** Opening Given entries block **

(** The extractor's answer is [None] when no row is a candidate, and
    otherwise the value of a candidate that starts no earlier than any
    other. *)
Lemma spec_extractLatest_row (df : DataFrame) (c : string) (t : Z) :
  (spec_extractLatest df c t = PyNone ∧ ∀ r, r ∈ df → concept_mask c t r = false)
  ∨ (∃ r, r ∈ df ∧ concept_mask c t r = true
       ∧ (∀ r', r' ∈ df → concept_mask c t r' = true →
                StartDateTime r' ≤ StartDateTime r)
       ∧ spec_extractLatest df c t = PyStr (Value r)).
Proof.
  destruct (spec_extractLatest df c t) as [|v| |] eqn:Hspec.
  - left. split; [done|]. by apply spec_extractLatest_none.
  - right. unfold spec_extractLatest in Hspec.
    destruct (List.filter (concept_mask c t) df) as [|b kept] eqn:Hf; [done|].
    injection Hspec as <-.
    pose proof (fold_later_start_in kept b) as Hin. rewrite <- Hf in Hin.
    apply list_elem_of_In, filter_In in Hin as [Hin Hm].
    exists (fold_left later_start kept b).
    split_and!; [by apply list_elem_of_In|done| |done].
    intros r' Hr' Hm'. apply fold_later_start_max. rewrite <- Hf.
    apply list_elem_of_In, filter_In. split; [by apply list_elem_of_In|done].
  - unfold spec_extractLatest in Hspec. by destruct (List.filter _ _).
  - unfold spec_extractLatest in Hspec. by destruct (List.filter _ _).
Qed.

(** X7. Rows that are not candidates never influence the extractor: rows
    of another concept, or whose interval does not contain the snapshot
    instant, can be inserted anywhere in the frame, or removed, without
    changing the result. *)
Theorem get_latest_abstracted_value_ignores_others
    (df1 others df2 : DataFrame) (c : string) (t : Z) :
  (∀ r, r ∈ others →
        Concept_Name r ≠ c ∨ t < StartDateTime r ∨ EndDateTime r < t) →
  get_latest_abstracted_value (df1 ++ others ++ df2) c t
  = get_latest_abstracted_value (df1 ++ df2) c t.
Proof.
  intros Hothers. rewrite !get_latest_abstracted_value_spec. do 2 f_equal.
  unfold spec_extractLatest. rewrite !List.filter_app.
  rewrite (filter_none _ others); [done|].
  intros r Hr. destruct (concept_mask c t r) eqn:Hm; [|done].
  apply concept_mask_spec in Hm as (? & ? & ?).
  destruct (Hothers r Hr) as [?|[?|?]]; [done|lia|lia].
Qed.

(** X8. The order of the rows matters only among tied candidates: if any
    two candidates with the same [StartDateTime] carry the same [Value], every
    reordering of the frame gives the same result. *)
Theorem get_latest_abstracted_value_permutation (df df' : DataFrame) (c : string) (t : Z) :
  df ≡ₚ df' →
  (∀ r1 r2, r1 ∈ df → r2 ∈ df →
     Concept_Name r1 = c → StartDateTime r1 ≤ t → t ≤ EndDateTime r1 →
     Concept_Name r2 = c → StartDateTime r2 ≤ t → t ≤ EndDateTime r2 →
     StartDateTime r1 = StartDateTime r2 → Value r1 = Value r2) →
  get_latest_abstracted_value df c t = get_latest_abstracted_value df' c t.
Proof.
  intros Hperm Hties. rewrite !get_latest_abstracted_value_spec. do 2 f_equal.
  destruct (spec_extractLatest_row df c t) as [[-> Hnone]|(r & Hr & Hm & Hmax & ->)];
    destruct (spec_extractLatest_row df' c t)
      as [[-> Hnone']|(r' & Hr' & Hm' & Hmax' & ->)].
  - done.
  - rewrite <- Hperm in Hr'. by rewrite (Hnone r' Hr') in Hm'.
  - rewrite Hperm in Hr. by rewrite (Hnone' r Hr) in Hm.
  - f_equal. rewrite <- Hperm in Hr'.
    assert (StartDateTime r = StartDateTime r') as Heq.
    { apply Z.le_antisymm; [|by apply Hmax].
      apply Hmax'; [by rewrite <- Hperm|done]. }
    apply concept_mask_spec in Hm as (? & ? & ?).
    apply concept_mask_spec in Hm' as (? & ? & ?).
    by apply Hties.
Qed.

** Closing Given entries block **

What to work on: Whenever a line in the records contains the word "done", copy that line.

Answer area:
  - left. split; [done|]. by apply spec_extractLatest_none.
    destruct (List.filter (concept_mask c t) df) as [|b kept] eqn:Hf; [done|].
    split_and!; [by apply list_elem_of_In|done| |done].
    apply list_elem_of_In, filter_In. split; [by apply list_elem_of_In|done].
  rewrite (filter_none _ others); [done|].
  intros r Hr. destruct (concept_mask c t r) eqn:Hm; [|done].
  destruct (Hothers r Hr) as [?|[?|?]]; [done|lia|lia].
  - done.
      apply Hmax'; [by rewrite <- Hperm|done]. }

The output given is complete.